EXERCISE DESCRIPTION ▸
The number of lines below containing the word "apply" is all that should be returned.

== Segment start ==

Lemma ksPop_spec {R : Rec} K S l s ls x k Q :
  S !! l = Some s -> ks_rep s (ls ++ [x]) -> K !! x = Some k ->
  (forall s', ks_rep s' ls -> ks_cursor s' = ks_cursor s -> ks_current s' = ks_current s ->
     ks_flags s' = set_bit (ks_flags s) KS_FLAG_SYNC ->
     Q (Some x) (mkHeap (<[x := set_ref k (k_ksReference k - 1)]> K) (<[l := s']> S))) ->
  wp (ksPop (Some l)) Q (mkHeap K S).
Proof.
  intros Hs Hrep Hk HQ. destruct Hrep as [Hb Hsz]. rewrite length_app in Hsz. simpl in Hsz.
  unfold ksPop. do 2 wstep. destruct (Nat.eqb_spec (ks_size s) 0); [lia|]. do 3 wstep.
  rewrite !insert_insert_eq. set (s1 := ks_with_size _ _).
  assert (ks_block s1 (ls ++ [x])) as Hb1 by by destruct Hb.
  assert (ks_size s1 = length ls) as Hsz1 by (unfold s1; simpl; lia).
  apply wp_bind.
  assert (forall (r : Z) s2, ks_block s2 (ls ++ [x]) -> ks_size s2 = length ls ->
    ks_cursor s2 = ks_cursor s -> ks_current s2 = ks_current s -> ks_flags s2 = ks_flags s1 ->
    wp (s <- get_ks l;; r <- array_get s (ks_size s);; s <- array_set s (ks_size s) None;;
        put_ks l s;; keyDecRef r;; ret r) Q (mkHeap K (<[l := s2]> S))) as Hfin.
  { intros _ s2 Hb2 Hsz2 Hc2 Hu2 Hf2. unfold s1 in Hf2. simpl in Hf2. wstep. rewrite Hsz2.
    rewrite (block_get _ _ (length ls) x Hb2)
      by (rewrite lookup_app_r, Nat.sub_diag by lia; done).
    wstep. destruct (remove_last_rep s2 ls x Hb2 Hsz2) as (s' & E & Hrep' & Hc' & Hu' & Hf').
    rewrite E. wsteps. rewrite insert_insert_eq. specialize (HQ s' Hrep').
    apply wp_bind. unfold keyDecRef. wstep.
    destruct (Nat.ltb_spec 0 (k_ksReference k)); wsteps; [apply HQ; congruence|].
    replace K with (<[x := set_ref k (k_ksReference k - 1)]> K); [apply HQ; congruence|].
    apply insert_id. rewrite Hk. f_equal. destruct k. unfold set_ref. simpl in *. f_equal. lia. }
  destruct (Nat.ltb_spec (ks_size s1 + 1) (ks_alloc s1 / 2)).
  - eapply (ksResize_spec K _ l s1 (ls ++ [x])); [apply lookup_insert_eq|done| |lia|].
    + rewrite length_app. cbn [length]. lia.
    + intros r s2 Hb2 Hsz2 _ Hc Hu Hf. rewrite insert_insert_eq.
      apply (Hfin r); [done|by rewrite Hsz2|by rewrite Hc|by rewrite Hu|by rewrite Hf].
  - apply wp_ret. by apply (Hfin 0%Z).
Qed.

== Segment end ==

SOLUTION ▸
8